**What you are asked to do**
Reproduce exactly the lines of the material beneath, from the line that contains "revert c q ms." to the line that contains "pose proof (ran_unmoved", both included, and no other lines.

**Material shown**
(** [poll] makes the calls of the oldest [maxEvents] events, in order, and only those; it clears
    the wake-up flag, and calls [onEventsReady] again when the bound stopped it. *)
Lemma poll_wp c k q ms maxEvents :
  conn_at c k q ms →
  let stopped := cf_onEventsReady (k_config c) && bool_decide (maxEvents ≤ length q)%nat in
  wp (poll maxEvents) (λ '(calls, n) c',
    calls = concat (callsOf (k_handlers c) <$> take maxEvents q) ∧ n = length (take maxEvents q) ∧
    conn_at c' k (drop maxEvents q) ms ∧ awake c' (drop maxEvents q) ∧
    ∃ r, c' = set_signals (if stopped then S (k_signals c) else k_signals c)
                (set_eventsSignalled stopped (drained (take maxEvents q) r c))) c.
Proof.
  intros Hc stopped. unfold poll. wps.
  assert (conn_at (set_eventsSignalled false c) k q ms) as Hc1 by (by eapply conn_at_core).
  eapply wp_mono; [by apply drain_wp|]. intros [[calls n] dry] c2 (->&->&->&Hc2&r&->).
  wp_step. unfold signalEvents. wp_step.
  - apply negb_true_iff, bool_decide_eq_false in H1. unfold stopped. rewrite bool_decide_true by lia.
    wps. cbn [k_config drained set_ring set_wait set_reconnectRequested set_eventsSignalled].
    destruct (cf_onEventsReady (k_config c)) eqn:Hr; cbn [negb andb]; wps.
    + split; [done|]. split; [done|]. split; [by eapply conn_at_core|]. split; [by intros ??|]. by exists r.
    + split; [done|]. split; [done|]. split; [done|]. split; [intros Hcf; cbn in Hcf; congruence|].
      exists r. by destruct c.
  - apply negb_false_iff, bool_decide_eq_true in H1. unfold stopped. rewrite bool_decide_false by lia.
    rewrite andb_false_r. wps. split; [done|]. split; [done|]. split; [done|]. split.
    + intros _ Hne. by rewrite drop_ge in Hne by lia.
    + exists r. by destruct c.
Qed.

(** [poll] between two operations. *)
Lemma poll_ok c k q ms maxEvents :
  ok_at c k q ms →
  wp (poll maxEvents) (λ '(calls, n) c',
    ok_at c' k (drop maxEvents q) ms ∧ calls = concat (callsOf (k_handlers c) <$> take maxEvents q) ∧
    n = length (take maxEvents q) ∧ k_wait c' = foldl waitStep (k_wait c) (take maxEvents q) ∧
    (k_config c', k_handlers c', k_confirmedEpoch c', k_sessionEpoch c', k_state c', k_joinable c', k_world c') =
    (k_config c, k_handlers c, k_confirmedEpoch c, k_sessionEpoch c, k_state c, k_joinable c, k_world c)) c.
Proof.
  intros [Hc Ha Ho Hs Hp]. eapply wp_mono; [by apply poll_wp|]. intros [calls n] c' (->&->&Hc'&Ha'&r&->).
  split; [by split|done].
Qed.

(** What a poll leaves alone of what a send uses. *)
Definition outgoing (c : Conn W) :=
  (k_config c, k_world c, (k_token c, k_token64 c, k_mac c), k_sequence c, (k_bundle c, k_bundleOpenedMs c), k_count c).

Lemma poll_outgoing c k q ms n c' r : conn_at c k q ms → poll n c = Some (c', r) → outgoing c' = outgoing c.
Proof.
  intros Hc E. eapply (wp_run _ _ _ _ _ (poll_wp _ _ _ _ n Hc)) in E. destruct r. by destruct E as (_&_&_&_&r&->).
Qed.

(** ** AndWait *)

(** What other threads do between two turns of a wait: it keeps the invariant, and time passes. *)
Definition friendly (m : M W unit) : Prop :=
  ∀ c k q ms, ok_at c k q ms →
    wp m (λ _ c', ran c c' k ∧ clockNow (k_world c) + 1 ≤ clockNow (k_world c')) c.

Definition sessionChanged (w : PendingWait) : PendingWait :=
  let o := pw_outcome w in
  setOutcome (mkWaitOutcome (wo_acknowledged o) (wo_error o) (wo_serverEpochMs o) true) w.

(** How a wait ends: answered, by a new session, or at its deadline. *)
Definition waited (endOnNewSession : bool) (epoch deadline : Z) (w : PendingWait) (c' : Conn W) : Prop :=
  (k_wait c' = w ∧ (pw_done w = true ∨ deadline ≤ clockNow (k_world c'))) ∨
  (k_wait c' = sessionChanged w ∧ endOnNewSession = true ∧ pw_done w = false ∧ k_sessionEpoch c' ≠ epoch ∧
   k_state c' = CConnected).

(** What a wait keeps. *)
Record waits (c c' : Conn W) (k : Z) : Prop := {
  wt_ok : ∃ q ms, ok_at c' k q ms;
  wt_fixed : (k_config c', k_handlers c', k_confirmedEpoch c') = (k_config c, k_handlers c, k_confirmedEpoch c);
  wt_later : later (k_world c) (k_world c');
}.

Lemma waits_trans c c1 c2 k : waits c c1 k → waits c1 c2 k → waits c c2 k.
Proof. intros [_ E1 ?] [? E2 ?]. split; [done|congruence|by etrans]. Qed.

Lemma ran_waits c c' k : ran c c' k → waits c c' k ∧ k_wait c' = k_wait c.
Proof. intros [Hok Hf _ _ Hl]. unfold fixed in Hf. split; [split; [done|congruence|done]|congruence]. Qed.

(** One turn: the other threads, the pump and the poll. *)
Lemma waitTurn_wp {A} c k q ms batches others (m : list Call → M W A) (Q : A → Conn W → Prop) :
  ok_at c k q ms → friendly others → (inbound (k_world c) < kBatch * batches)%nat →
  (∀ evs c', waits c c' k → Forall event_ok evs → k_wait c' = foldl waitStep (k_wait c) evs →
    clockNow (k_world c) + 1 ≤ clockNow (k_world c') →
    wp (m (concat (callsOf (k_handlers c) <$> evs))) Q c') →
  wp (others;; cfg ← gets k_config; whenM (cf_manualPump cfg) (pump crypto batches 5;; mret tt);;
      '(calls, _) ← pollAll; m calls) Q c.
Proof.
  intros Hok Hfr Hb HQ. wp_step. eapply wp_mono; [by eapply Hfr|]. cbv beta. intros _ c1 [Hr1 Ht1].
  apply ran_waits in Hr1 as [Hw1 E1]. destruct (wt_ok _ _ _ Hw1) as (q1&ms1&Hok1).
  assert (∀ c2, waits c1 c2 k → k_wait c2 = k_wait c1 → wp ('(calls, _) ← pollAll; m calls) Q c2) as Hend.
  { intros c2 Hw2 E2. destruct (wt_ok _ _ _ Hw2) as (q2&ms2&Hok2). unfold pollAll. wps.
    eapply wp_mono; [by eapply poll_ok|]. intros [calls n] c3 (Hok3&->&_&E3&E). 
    pose proof (waits_trans _ _ _ _ Hw1 Hw2) as Hw12. pose proof (wt_fixed _ _ _ Hw12) as Ef. 
    injection E as F1 F2 F3 F4 F5 F6 F7. injection Ef as G1 G2 G3. rewrite G2.
    apply HQ; [| |by rewrite E3, E2, E1|].
    - eapply waits_trans; [exact Hw12|]. split; [eauto|congruence|by rewrite F7].
    - apply Forall_take. eapply (ca_events crypto), oa_at, Hok2.
    - rewrite F7. destruct (wt_later _ _ _ Hw2). lia. }
  wp_step. wp_step. wp_step. wp_step.
  - wp_step. eapply wp_mono; [eapply pump_wp; [done|]|].
    { destruct (wt_later _ _ _ Hw1). lia. }
    cbv beta. intros _ c2 Hr2. wp_step. apply ran_waits in Hr2 as [Hw2 E2]. by apply Hend.
  - apply Hend; [|done]. split; [eauto|done|done].
Qed.

(** A wait whose schedule outlasts its deadline ends, and its result is decided by the events
    dispatched. *)
Lemma awaitLoop_wp schedule c k q ms batches endOnNewSession epoch deadline :
  ok_at c k q ms → Forall friendly schedule → (inbound (k_world c) < kBatch * batches)%nat →
  deadline - clockNow (k_world c) ≤ Z.of_nat (length schedule) →
  wp (awaitLoop crypto batches endOnNewSession epoch deadline schedule) (λ calls c', waits c c' k ∧
    ∃ evs, Forall event_ok evs ∧ calls = concat (callsOf (k_handlers c) <$> evs) ∧
      waited endOnNewSession epoch deadline (foldl waitStep (k_wait c) evs) c') c.
Proof.
  revert c q ms. induction schedule as [|others schedule IH]; intros c q ms Hok Hsch Hb Hd; cbn [awaitLoop];
    wp_step; wp_step; (destruct (pw_done (k_wait c)) eqn:Hdone; [wp_step; split; [split; eauto; done|];
      exists []; split_and!; [done|done|by left; auto]|]); wp_step; wp_step;
    apply law_monotonic in Hw as [Hq ->]; pose proof (unmoved_quiet _ _ _ _ _ (oa_at _ _ _ _ Hok) Hq) as Hu;
    pose proof (ran_unmoved _ _ _ _ _ Hok Hu) as Hr; apply ran_waits in Hr as [Hw1 E1];
    destruct (wt_ok _ _ _ Hw1) as (q1&ms1&Hok1); destruct Hq as (_&_&Hi&Ht);
    destruct (Z.leb_spec deadline (clockNow w)) as [Hend|Hgo];
    try (wp_step; split; [done|]; exists []; split_and!; [done|done|by left; auto]).
  { simpl in Hd. lia. }
  apply Forall_cons_1 in Hsch as [Hfr Hsch]. eapply waitTurn_wp; [done|done|eapply Nat.le_lt_trans; [exact Hi|exact Hb]|].
  cbv beta. intros evs c2 Hw2 Hevs E2 Ht2. cbn in Ht2, E2. destruct (wt_ok _ _ _ Hw2) as (q2&ms2&Hok2).
  pose proof (waits_trans _ _ _ _ Hw1 Hw2) as Hw12.
  do 6 wp_step. destruct (_ && bool_decide _) eqn:Hch.
  - wps. apply andb_prop in Hch as [Hch Hst%bool_decide_eq_true].
    apply andb_prop in Hch as [Hch He%negb_true_iff%Z.eqb_neq]. apply andb_prop in Hch as [Hen Hnd%negb_true_iff].
    split.
    + destruct Hw12 as [_ Ef Hl]. split; [|done|done]. exists q2, ms2.
      destruct Hok2 as [Hc ? ? ? ?]. split; try done. by eapply conn_at_core.
    + exists evs. split; [done|]. split; [done|]. right. rewrite E2 in *. done.
  - wp_step. eapply wp_mono; [eapply (IH c2); [done|done| |]|].
    + destruct (wt_later _ _ _ Hw12). lia.
    + simpl in Hd. lia.
    + cbv beta. intros rest c3 (Hw3&evs'&Hevs'&->&Hres). wp_step. split; [by eapply waits_trans|].
      exists (evs ++ evs'). split; [by apply Forall_app_2|]. pose proof (wt_fixed _ _ _ Hw12) as Ef.
      assert (k_handlers c2 = k_handlers c) as -> by congruence.
      rewrite fmap_app, concat_app, foldl_app. rewrite E2 in Hres. done.
Qed.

**Answer to this exercise**
  revert c q ms. induction schedule as [|others schedule IH]; intros c q ms Hok Hsch Hb Hd; cbn [awaitLoop];
    wp_step; wp_step; (destruct (pw_done (k_wait c)) eqn:Hdone; [wp_step; split; [split; eauto; done|];
      exists []; split_and!; [done|done|by left; auto]|]); wp_step; wp_step;
    apply law_monotonic in Hw as [Hq ->]; pose proof (unmoved_quiet _ _ _ _ _ (oa_at _ _ _ _ Hok) Hq) as Hu;
    pose proof (ran_unmoved _ _ _ _ _ Hok Hu) as Hr; apply ran_waits in Hr as [Hw1 E1];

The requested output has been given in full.